During my normal morning routine of heading down to the cafeteria, grabbing a cheesy chorizo and egg burrito and settling in to watch the news for about 10 minutes before heading back to my desk, I saw a story on CNN about Brad Pitt suffering from prosopagnosia (Face Blindness). Apparently he has trouble connecting faces to names, which as you can imagine can be a real hurdle with the egotistic Hollywood types.
As I watched the story and learned what Face Blindness is, I realized I totally have this. I can never remember which waitress is serving my table, I have to meet someone and hear their name several times before it sticks and if I haven’t seen a person in a while I’m surprised by how much my memory has distorted what the person actually looks like.

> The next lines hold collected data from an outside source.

Definition frame_ok (p : Profile) : Prop :=
  Frame_Enabled (Profile_Frame p) = true →
  Schema_Kind (Profile_Schema p) = KindJSONSchema ∧
  (Schema_Source (Profile_Schema p) = "" → Frame_Bindings (Profile_Frame p) ≠ []) ∧
  Forall frame_binding_ok (Frame_Bindings (Profile_Frame p)).

(** What a profile that is not off must satisfy. *)
Definition active_ok (p : Profile) : Prop :=
  schema_ok p ∧
  (Req_Enabled (Profile_Request p) = true ∨ Resp_Enabled (Profile_Response p) = true ∨
   Frame_Enabled (Profile_Frame p) = true) ∧
  policies_ok p ∧ bindings_ok p ∧ frame_ok p ∧
  (Audit_Values (Profile_Audit p) = AuditValuesOff ∨
   Audit_Values (Profile_Audit p) = AuditValuesHash) ∧
  limits_ok (Profile_Limits p).

Definition profile_ok (p : Profile) : Prop :=
  (Mode p = ModeEnforce ∨ Mode p = ModeObserve ∨ Mode p = ModeOff) ∧
  Forall prior_ok (Trigger_Prior (Profile_Trigger p)) ∧
  outcomes_ok p ∧
  (Mode p = ModeOff ∨ active_ok p).

Lemma overload_Check_ok a : overload_Check a = Ok tt ↔ AtMin ≤ overload_At a ≤ AtMax.
Proof.
  destruct a as [a|]; simpl; [|unfold AtMin, AtMax; split; [lia|done]].
  destruct (_ || _) eqn:E; guards; split; done || lia.
Qed.

Lemma validateOn_ok section o : validateOn section o = Ok tt ↔ on_ok section o.
Proof.
  unfold validateOn, on_ok.
  destruct (String.eqb_spec (On o) OnDeny) as [E1|N1];
    [|destruct (String.eqb_spec (On o) OnAllow) as [E1|N2]]; simpl.
  1,2: guards; split;
    [intros [Ha [Hb He]]; left; destruct (At o); [done|tauto]
    |intros [(_ & Ha & Hb & He)|[(E & _)|(E & _)]];
      [by rewrite Ha|by rewrite E1 in E|by rewrite E1 in E]].
  destruct (String.eqb_spec (On o) OnScore) as [E3|N3].
  { destruct (At o) as [a|]; guards.
    - split.
      + intros [? ?]. right. left. split; [done|]. split; [tauto|]. exists a. split; [done|lia].
      + intros [([?|?]&?)|[(?&?&a'&[= <-]&?)|(E4&?)]]; try congruence; [|by rewrite E3 in E4].
        split; [lia|tauto].
    - split; [done|]. intros [([?|?]&?)|[(?&?&a'&?&?)|(E4&?)]]; try congruence.
      by rewrite E3 in E4. }
  destruct (String.eqb_spec (On o) OnOverload) as [E4|N4].
  { guards. rewrite overload_Check_ok. split; [intros; right; right; tauto|].
    intros [([?|?]&?)|[(?&?)|?]]; try congruence. tauto. }
  split; [done|]. intros [([?|?]&?)|[(?&?)|(?&?)]]; congruence.
Qed.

Until recently, it was thought that very few people suffer from prosopagnosia. The condition has traditionally been studied in individuals who acquire the disorder following neurological damage (typically from stroke or head injury), and a handful of case studies were reported in the literature in the 20th century. However, it has recently become clear that many more people suffer from prosopagnosia without experiencing neurological damage. This form of the disorder is commonly referred to as “developmental” or “congenital” prosopagnosia, and these individuals simply fail to develop normal face processing abilities despite normal intellectual and perceptual functions. Developmental prosopagnosics have suffered from the face recognition impairment for most of their lives, perhaps since birth. Recent evidence suggests there may be a genetic contribution to developmental prosopagnosia, and several case studies report at least one first-degree relative who also suffers from the face recognition impairment.
Now I feel better knowing I’m not the only person that gets embarrassed by always forgetting what people look like and having trouble placing names and faces. Maybe Brad and I should both get this checked out.